▶ What to work on:
Starting at the line that contains "(∀ s, s ∈ required" in the listing below, write out every line word for word until you have written the line that contains "rewrite Hkid. cbn".

▶ Data for review:
- - - - -

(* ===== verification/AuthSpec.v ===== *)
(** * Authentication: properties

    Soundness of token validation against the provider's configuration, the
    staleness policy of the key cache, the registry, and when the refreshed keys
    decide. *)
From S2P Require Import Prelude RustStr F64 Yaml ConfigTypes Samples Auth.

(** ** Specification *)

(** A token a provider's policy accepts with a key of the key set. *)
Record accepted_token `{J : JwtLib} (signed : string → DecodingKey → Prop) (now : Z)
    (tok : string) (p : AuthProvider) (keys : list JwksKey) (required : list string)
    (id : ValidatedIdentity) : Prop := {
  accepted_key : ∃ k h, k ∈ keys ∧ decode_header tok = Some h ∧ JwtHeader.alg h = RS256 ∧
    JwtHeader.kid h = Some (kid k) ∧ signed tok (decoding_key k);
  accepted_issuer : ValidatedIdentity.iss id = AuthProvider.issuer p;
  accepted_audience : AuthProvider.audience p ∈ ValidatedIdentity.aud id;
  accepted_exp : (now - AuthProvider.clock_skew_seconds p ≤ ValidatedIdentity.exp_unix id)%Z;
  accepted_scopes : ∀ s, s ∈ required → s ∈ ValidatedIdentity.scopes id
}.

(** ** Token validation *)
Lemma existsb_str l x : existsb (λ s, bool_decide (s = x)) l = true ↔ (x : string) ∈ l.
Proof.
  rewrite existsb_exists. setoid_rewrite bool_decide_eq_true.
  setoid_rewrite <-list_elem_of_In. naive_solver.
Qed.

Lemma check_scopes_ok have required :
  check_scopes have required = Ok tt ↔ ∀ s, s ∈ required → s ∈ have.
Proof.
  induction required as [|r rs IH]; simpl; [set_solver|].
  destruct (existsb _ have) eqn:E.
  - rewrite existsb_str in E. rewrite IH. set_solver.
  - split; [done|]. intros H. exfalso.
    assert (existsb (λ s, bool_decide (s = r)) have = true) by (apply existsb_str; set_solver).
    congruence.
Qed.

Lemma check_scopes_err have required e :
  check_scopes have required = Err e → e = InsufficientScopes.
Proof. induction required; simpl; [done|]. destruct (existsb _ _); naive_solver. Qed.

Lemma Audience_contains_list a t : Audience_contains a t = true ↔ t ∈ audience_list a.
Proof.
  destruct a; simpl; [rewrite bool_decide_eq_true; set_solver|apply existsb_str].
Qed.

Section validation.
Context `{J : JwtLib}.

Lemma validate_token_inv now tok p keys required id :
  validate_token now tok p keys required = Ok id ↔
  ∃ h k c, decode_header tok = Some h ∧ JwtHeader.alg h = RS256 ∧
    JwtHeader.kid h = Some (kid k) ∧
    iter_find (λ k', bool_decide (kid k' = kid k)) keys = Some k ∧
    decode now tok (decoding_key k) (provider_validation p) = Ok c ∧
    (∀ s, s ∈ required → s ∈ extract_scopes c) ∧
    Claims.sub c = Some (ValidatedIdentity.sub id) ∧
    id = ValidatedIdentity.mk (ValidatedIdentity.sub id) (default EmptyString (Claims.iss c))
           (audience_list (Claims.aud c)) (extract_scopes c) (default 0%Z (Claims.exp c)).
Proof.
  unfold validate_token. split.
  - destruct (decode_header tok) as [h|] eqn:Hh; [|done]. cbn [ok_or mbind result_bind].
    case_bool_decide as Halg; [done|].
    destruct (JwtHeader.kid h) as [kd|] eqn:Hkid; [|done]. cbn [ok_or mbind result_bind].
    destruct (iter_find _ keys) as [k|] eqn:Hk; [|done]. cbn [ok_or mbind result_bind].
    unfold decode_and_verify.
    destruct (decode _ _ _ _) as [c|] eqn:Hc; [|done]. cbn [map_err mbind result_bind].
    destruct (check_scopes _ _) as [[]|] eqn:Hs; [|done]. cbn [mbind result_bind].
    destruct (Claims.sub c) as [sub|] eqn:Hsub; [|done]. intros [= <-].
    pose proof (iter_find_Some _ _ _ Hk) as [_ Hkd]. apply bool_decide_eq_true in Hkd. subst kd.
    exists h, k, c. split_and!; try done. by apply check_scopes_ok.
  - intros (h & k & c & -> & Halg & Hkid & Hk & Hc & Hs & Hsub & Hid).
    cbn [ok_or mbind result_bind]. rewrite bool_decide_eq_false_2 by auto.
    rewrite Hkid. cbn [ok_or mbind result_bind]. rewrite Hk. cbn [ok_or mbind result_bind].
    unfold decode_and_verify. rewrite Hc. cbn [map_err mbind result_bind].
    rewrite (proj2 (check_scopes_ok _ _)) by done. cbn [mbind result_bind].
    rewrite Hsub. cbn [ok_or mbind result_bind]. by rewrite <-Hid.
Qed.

- - - - -

▶ Reply to the exercise:
    (∀ s, s ∈ required → s ∈ extract_scopes c) ∧
    Claims.sub c = Some (ValidatedIdentity.sub id) ∧
    id = ValidatedIdentity.mk (ValidatedIdentity.sub id) (default EmptyString (Claims.iss c))
           (audience_list (Claims.aud c)) (extract_scopes c) (default 0%Z (Claims.exp c)).
Proof.
  unfold validate_token. split.
  - destruct (decode_header tok) as [h|] eqn:Hh; [|done]. cbn [ok_or mbind result_bind].
    case_bool_decide as Halg; [done|].
    destruct (JwtHeader.kid h) as [kd|] eqn:Hkid; [|done]. cbn [ok_or mbind result_bind].
    destruct (iter_find _ keys) as [k|] eqn:Hk; [|done]. cbn [ok_or mbind result_bind].
    unfold decode_and_verify.
    destruct (decode _ _ _ _) as [c|] eqn:Hc; [|done]. cbn [map_err mbind result_bind].
    destruct (check_scopes _ _) as [[]|] eqn:Hs; [|done]. cbn [mbind result_bind].
    destruct (Claims.sub c) as [sub|] eqn:Hsub; [|done]. intros [= <-].
    pose proof (iter_find_Some _ _ _ Hk) as [_ Hkd]. apply bool_decide_eq_true in Hkd. subst kd.
    exists h, k, c. split_and!; try done. by apply check_scopes_ok.
  - intros (h & k & c & -> & Halg & Hkid & Hk & Hc & Hs & Hsub & Hid).
    cbn [ok_or mbind result_bind]. rewrite bool_decide_eq_false_2 by auto.
    rewrite Hkid. cbn [ok_or mbind result_bind]. rewrite Hk. cbn [ok_or mbind result_bind].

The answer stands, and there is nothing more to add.